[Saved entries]
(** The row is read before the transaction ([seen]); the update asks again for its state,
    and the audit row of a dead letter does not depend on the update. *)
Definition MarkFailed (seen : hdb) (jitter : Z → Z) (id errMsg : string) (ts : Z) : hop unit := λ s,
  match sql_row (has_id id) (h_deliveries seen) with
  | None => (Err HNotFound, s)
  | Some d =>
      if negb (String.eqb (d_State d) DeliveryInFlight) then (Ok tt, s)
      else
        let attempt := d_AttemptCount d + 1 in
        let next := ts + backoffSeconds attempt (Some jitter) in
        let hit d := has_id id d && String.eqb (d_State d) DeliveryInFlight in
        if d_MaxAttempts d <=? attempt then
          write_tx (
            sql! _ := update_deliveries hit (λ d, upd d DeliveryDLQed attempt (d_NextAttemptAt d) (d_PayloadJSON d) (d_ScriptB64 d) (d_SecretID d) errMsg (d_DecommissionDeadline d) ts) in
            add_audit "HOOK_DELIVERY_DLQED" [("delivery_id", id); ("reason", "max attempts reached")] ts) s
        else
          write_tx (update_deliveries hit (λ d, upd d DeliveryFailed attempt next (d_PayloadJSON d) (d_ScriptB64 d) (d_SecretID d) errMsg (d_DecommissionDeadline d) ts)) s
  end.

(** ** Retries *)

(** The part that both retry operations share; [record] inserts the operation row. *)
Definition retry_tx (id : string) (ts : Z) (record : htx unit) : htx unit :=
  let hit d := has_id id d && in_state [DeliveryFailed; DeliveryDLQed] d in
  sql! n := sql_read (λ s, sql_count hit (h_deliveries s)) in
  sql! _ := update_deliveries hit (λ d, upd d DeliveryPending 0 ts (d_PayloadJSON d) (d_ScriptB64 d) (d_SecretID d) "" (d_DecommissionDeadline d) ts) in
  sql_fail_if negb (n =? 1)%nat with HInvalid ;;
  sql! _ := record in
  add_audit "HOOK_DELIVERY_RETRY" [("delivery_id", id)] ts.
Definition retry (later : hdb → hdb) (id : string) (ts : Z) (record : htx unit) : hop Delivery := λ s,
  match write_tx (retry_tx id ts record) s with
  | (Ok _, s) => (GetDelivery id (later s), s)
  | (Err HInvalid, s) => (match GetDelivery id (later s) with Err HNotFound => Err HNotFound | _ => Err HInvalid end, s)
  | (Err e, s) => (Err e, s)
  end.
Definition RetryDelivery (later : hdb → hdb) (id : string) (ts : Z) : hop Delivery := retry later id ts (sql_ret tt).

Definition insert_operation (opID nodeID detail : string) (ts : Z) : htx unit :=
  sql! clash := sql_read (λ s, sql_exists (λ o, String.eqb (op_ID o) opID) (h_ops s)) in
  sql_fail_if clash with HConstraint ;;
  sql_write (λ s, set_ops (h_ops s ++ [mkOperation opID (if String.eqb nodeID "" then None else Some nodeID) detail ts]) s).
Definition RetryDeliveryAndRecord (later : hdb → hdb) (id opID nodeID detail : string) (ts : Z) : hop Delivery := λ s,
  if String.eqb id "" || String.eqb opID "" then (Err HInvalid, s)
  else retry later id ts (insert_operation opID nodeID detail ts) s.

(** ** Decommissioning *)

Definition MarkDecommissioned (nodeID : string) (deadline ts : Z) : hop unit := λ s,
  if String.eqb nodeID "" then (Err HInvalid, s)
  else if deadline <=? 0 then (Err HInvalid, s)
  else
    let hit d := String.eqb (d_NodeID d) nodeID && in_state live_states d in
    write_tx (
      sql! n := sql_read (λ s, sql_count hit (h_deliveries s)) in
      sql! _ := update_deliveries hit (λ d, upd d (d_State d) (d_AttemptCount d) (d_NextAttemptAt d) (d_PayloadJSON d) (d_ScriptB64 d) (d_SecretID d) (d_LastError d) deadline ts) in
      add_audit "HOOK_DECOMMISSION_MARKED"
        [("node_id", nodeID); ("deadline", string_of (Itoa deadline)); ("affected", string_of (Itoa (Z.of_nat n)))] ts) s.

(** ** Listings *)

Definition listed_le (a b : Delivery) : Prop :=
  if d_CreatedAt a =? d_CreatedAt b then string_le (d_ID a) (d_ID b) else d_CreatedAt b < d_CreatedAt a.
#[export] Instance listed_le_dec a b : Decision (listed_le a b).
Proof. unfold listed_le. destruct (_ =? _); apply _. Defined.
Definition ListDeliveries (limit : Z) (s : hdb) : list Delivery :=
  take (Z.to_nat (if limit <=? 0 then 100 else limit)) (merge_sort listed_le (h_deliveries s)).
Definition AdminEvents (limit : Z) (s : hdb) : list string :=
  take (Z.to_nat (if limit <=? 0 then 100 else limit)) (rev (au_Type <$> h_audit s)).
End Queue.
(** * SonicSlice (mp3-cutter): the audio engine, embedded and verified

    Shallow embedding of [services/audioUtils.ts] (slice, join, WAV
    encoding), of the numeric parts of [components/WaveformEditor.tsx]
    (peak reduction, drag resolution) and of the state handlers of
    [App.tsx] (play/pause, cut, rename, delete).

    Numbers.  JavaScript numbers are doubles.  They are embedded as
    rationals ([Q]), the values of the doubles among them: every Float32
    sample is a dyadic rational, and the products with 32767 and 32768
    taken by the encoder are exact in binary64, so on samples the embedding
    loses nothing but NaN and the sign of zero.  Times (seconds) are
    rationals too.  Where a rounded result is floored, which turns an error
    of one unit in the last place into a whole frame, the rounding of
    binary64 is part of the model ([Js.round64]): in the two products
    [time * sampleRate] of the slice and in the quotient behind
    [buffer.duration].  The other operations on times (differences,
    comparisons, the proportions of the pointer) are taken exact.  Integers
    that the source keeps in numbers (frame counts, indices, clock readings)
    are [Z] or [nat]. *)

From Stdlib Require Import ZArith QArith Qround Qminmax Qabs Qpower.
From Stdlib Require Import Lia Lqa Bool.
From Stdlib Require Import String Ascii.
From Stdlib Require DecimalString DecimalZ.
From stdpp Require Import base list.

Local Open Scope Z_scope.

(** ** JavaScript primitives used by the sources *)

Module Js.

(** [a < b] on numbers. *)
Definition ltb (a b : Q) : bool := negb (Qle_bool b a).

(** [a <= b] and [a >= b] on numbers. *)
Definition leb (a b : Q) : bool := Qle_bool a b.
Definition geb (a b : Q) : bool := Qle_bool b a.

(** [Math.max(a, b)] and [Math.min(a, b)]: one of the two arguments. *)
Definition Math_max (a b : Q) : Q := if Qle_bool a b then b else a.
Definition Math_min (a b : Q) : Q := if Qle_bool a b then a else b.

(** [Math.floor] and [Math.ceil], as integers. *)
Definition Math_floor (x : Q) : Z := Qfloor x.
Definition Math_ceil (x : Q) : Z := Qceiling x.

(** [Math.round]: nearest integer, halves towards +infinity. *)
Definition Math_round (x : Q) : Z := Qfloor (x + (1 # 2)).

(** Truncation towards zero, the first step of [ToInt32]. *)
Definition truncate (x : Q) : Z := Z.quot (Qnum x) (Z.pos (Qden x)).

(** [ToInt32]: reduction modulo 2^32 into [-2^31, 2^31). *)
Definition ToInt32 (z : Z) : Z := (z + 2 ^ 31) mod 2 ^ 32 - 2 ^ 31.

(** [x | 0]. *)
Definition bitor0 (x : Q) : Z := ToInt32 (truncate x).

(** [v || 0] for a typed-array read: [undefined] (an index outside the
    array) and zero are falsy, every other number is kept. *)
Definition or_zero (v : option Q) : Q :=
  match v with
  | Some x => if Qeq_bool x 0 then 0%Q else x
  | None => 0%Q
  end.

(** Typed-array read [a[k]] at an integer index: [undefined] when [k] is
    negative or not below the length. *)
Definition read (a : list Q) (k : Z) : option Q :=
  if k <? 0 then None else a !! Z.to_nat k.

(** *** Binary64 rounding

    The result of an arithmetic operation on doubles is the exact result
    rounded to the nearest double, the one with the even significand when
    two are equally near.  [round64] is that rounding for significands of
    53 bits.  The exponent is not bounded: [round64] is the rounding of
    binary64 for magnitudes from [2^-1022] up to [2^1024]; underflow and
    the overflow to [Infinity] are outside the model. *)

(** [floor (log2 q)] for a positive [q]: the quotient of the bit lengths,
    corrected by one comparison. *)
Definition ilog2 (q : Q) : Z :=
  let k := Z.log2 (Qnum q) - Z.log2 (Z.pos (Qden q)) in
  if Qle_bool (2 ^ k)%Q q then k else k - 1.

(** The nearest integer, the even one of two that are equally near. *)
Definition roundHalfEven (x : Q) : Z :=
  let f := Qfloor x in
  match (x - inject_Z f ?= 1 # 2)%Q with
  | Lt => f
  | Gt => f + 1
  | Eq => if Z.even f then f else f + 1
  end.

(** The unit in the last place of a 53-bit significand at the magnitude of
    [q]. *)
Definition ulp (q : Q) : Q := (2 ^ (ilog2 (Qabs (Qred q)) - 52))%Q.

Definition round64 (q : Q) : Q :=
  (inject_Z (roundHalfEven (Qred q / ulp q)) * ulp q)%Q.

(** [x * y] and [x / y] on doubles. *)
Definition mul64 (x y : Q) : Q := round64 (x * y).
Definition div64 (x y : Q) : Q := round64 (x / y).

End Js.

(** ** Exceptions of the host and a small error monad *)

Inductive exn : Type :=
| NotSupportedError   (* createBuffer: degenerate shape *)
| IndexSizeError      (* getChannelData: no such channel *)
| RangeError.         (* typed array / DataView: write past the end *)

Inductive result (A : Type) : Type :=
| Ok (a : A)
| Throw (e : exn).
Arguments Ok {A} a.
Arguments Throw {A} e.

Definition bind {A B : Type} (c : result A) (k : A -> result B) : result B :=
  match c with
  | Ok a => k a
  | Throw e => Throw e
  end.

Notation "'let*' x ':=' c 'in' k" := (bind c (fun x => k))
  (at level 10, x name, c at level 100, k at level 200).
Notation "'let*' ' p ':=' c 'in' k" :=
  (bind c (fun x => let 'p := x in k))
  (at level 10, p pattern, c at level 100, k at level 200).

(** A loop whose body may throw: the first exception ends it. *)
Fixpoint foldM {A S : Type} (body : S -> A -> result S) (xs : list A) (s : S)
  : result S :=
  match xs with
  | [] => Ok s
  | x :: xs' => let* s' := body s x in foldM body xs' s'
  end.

• Task directions
In the data above, retype exactly and only the lines between the one holding "the overflow to" and the one holding "Inductive exn : Type", inclusive.

• Completed task
    the overflow to [Infinity] are outside the model. *)

(** [floor (log2 q)] for a positive [q]: the quotient of the bit lengths,
    corrected by one comparison. *)
Definition ilog2 (q : Q) : Z :=
  let k := Z.log2 (Qnum q) - Z.log2 (Z.pos (Qden q)) in
  if Qle_bool (2 ^ k)%Q q then k else k - 1.

(** The nearest integer, the even one of two that are equally near. *)
Definition roundHalfEven (x : Q) : Z :=
  let f := Qfloor x in
  match (x - inject_Z f ?= 1 # 2)%Q with
  | Lt => f
  | Gt => f + 1
  | Eq => if Z.even f then f else f + 1
  end.

(** The unit in the last place of a 53-bit significand at the magnitude of
    [q]. *)
Definition ulp (q : Q) : Q := (2 ^ (ilog2 (Qabs (Qred q)) - 52))%Q.

Definition round64 (q : Q) : Q :=
  (inject_Z (roundHalfEven (Qred q / ulp q)) * ulp q)%Q.

(** [x * y] and [x / y] on doubles. *)
Definition mul64 (x y : Q) : Q := round64 (x * y).
Definition div64 (x y : Q) : Q := round64 (x / y).

End Js.

(** ** Exceptions of the host and a small error monad *)

Inductive exn : Type :=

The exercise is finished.